Considerando ainda que há efetivamente diversos cursos sem estrutura mínima para ensinar as cadeiras clínicas, estaremos diante de uma geração em números incontroláveis de pessoas “subinformadas” tecnicamente, cientificamente e eticamente e endividadas formando um excelente “caldo de cultura” para a má prática da medicina com repercussões sistêmicas sobretudo para a população que depende exclusivamente do SUS.
Esperar o controle estatal no atual estágio é utópico. A Lei Nº 12.871/2013, que instituiu o Programa Mais Médicos prevê, i) para a pré-seleção a existência no município de no mínimo atenção básica, urgência e emergência, atenção psicossocial, atenção ambulatorial especializada e hospitalar e vigilância em saúde; ii) para a autorização o Ministério da Educação deve exigir a existência de unidades hospitalares com certificação como hospitais de ensino, com residência médica em no mínimo 10 (dez) especialidades ou mantenham processo permanente de avaliação e certificação da qualidade de seus serviços; iii) avaliação periódica, acompanhamento e monitoramento da execução da proposta vencedora ao chamamento público. Efetivamente o estado brasileiro não está cumprindo a lei criada pelo próprio executivo.
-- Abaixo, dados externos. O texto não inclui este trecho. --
(* ===== verification/UnionFind.v ===== *)
(** * UFManager: the union-find structure over symbolic arrays

    Models [UFElement] and [UFManager] of [klee/include/klee/Expr.h] and
    [klee/lib/Expr/Expr.cpp].  Every array object has an index into the vector of
    elements; an element points to its parent, and the representative of a class
    collects the constraints over the arrays of the class.  Reading the vector
    out of range, erasing the end iterator and falling off the end of a function
    that returns a value are undefined in C++; the model fails there. *)

From S2P Require Import Prelude APInt ExprData Samples.
Local Open Scope Z_scope.

Record UFElement := {
  parent : nat;
  uf_arr : Z;                     (* address of the array object *)
  rank : Z;
  uf_size : Z;
  uf_constraints : list expr;
}.

Abbreviation UFManager := (list UFElement).

Definition UFElement_create (x : Z) (idx : nat) : UFElement :=
  {| parent := idx; uf_arr := x; rank := 0; uf_size := 1; uf_constraints := [] |}.

Definition set_parent (p : nat) (x : UFElement) : UFElement :=
  {| parent := p; uf_arr := uf_arr x; rank := rank x; uf_size := uf_size x;
     uf_constraints := uf_constraints x |}.
Definition set_constraints (cs : list expr) (x : UFElement) : UFElement :=
  {| parent := parent x; uf_arr := uf_arr x; rank := rank x; uf_size := uf_size x;
     uf_constraints := cs |}.

(** [elements[i]] *)
Definition get (m : UFManager) (i : nat) : result UFElement :=
  match m !! i with Some x => Ok x | None => AssertFail end.

(** [UFManager::create] *)
Definition create (m : UFManager) (x : Z) : nat * UFManager :=
  (length m, m ++ [UFElement_create x (length m)]).

(** [UFManager::destroy]: [erase(it)] of a single iterator, the first position
    after the elements that [remove_if] keeps. *)
Definition destroy (m : UFManager) (x : Z) : result UFManager :=
  let kept := filter (fun z => uf_arr z <> x) m in
  let tail := drop (length kept) m in
  match tail with
  | [] => AssertFail
  | _ :: rest => Ok (kept ++ rest)
  end.

(** [UFManager::find]: follow the parents, compressing the path. *)
Fixpoint find_go (fuel : nat) (m : UFManager) (i : nat) : result (nat * UFManager) :=
  match fuel with
  | O => OutOfFuel
  | S n =>
      x ← get m i;
      if decide (parent x = i) then Ok (i, m)
      else
        p ← find_go n m (parent x);
        Ok (fst p, alter (set_parent (fst p)) i (snd p))
  end.
Definition find (m : UFManager) (i : nat) : result (nat * UFManager) := find_go (length m) m i.

(** [UFManager::join].  Nothing is returned if [x.rank < y.rank]. *)
Definition join (m : UFManager) (a b : nat) : result (nat * UFManager) :=
  p ← find m a;
  let i := fst p in
  q ← find (snd p) b;
  let j := fst q in
  let m := snd q in
  if decide (i = j) then Ok (i, m)
  else
    x ← get m a;
    y ← get m b;
    if rank y <=? rank x then
      let m := alter (set_parent (parent x)) b m in
      if rank x =? rank y then
        Ok (i, alter (set_constraints []) b
                 (alter (set_constraints (uf_constraints x ++ uf_constraints y)) a m))
      else
        Ok (j, alter (set_constraints []) a
                 (alter (set_constraints (uf_constraints y ++ uf_constraints x)) b m))
    else AssertFail.

(** ** Classes *)

(** [r] is the representative of [i], [n] parents away. *)
Inductive root_in (m : UFManager) : nat -> nat -> nat -> Prop :=
| root_here i x : m !! i = Some x -> parent x = i -> root_in m 0 i i
| root_step n i x r :
    m !! i = Some x -> parent x <> i -> root_in m n (parent x) r -> root_in m (S n) i r.

Definition root_of (m : UFManager) (i r : nat) : Prop := exists n, root_in m n i r.

(** Every element has a representative. *)
Definition uf_ok (m : UFManager) : Prop := forall i, (i < length m)%nat -> exists r, root_of m i r.

(** The vector up to parents: what [find] must not change. *)
Definition same_payload (m m' : UFManager) : Prop :=
  length m' = length m /\
  forall i x, m !! i = Some x -> exists y, m' !! i = Some y /\
    uf_arr y = uf_arr x /\ rank y = rank x /\ uf_size y = uf_size x /\
    uf_constraints y = uf_constraints x.

Lemma root_in_det m n n' i r r' : root_in m n i r -> root_in m n' i r' -> n = n' /\ r = r'.
Proof.
  intros H. revert n' r'. induction H as [i x Hx Hp|n i x r Hx Hp H IH]; intros n' r' H';
    inversion H' as [? y Hy Hq|? ? y ? Hy Hq H'']; simplify_eq; try done.
  destruct (IH _ _ H'') as [-> ->]. done.
Qed.

Lemma root_of_det m i r r' : root_of m i r -> root_of m i r' -> r = r'.
Proof. intros [n H] [n' H']. by eapply root_in_det. Qed.

Lemma root_in_lt m n i r : root_in m n i r -> (i < length m)%nat /\ (r < length m)%nat.
Proof.
  induction 1 as [i x Hx Hp|n i x r Hx Hp H [_ IH]]; split; eauto using lookup_lt_Some.
Qed.

Lemma root_in_root m n i r : root_in m n i r -> exists x, m !! r = Some x /\ parent x = r.
Proof. induction 1; eauto. Qed.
Daí a necessidade da aplicação de critérios para autorização desses milhares de egressos de cursos que não detêm a qualificação mínima para ensinar medicina. Para qualquer modificação no status quo existe e sempre existirá críticas e isto é saudável sob o ponto de vista de enxergar a democracia como campo de encontro de ideias divergentes em busca do melhor caminho para a sociedade. Mas a leitura atenta, percuciente e cuidadosa do PL n° 2294/2024, projeto com tramitação bicameral, deverá acalmar alguns pensamentos preocupados com os egressos dos cursos de medicina, isto porque o inciso II do artigo 2º dispensa da realização do exame de proficiência aqueles estudantes que tenham ingressado em curso de graduação em Medicina, no Brasil, em data anterior a de entrada em vigor desta Lei, que ocorrerá após o vacatio legis de um ano, garantindo desta forma o direito adquirido.
Outra preocupação estampada por alguns é a possibilidade do surgimento de cursos preparatórios para o exame de proficiência. Ora, a tendência, se existir, acompanhará os cursos preparatórios para os concursos à residência médica surgidos para cobrir a lacuna deixada pelo ensino da medicina.
O que se quer e deseja, objetivo da boa prática médica, é oferecer atendimento de qualidade, garantindo segurança aqueles que necessitam do médico. “In dubio pro societate” em favor da ordem jurídica e do interesse público.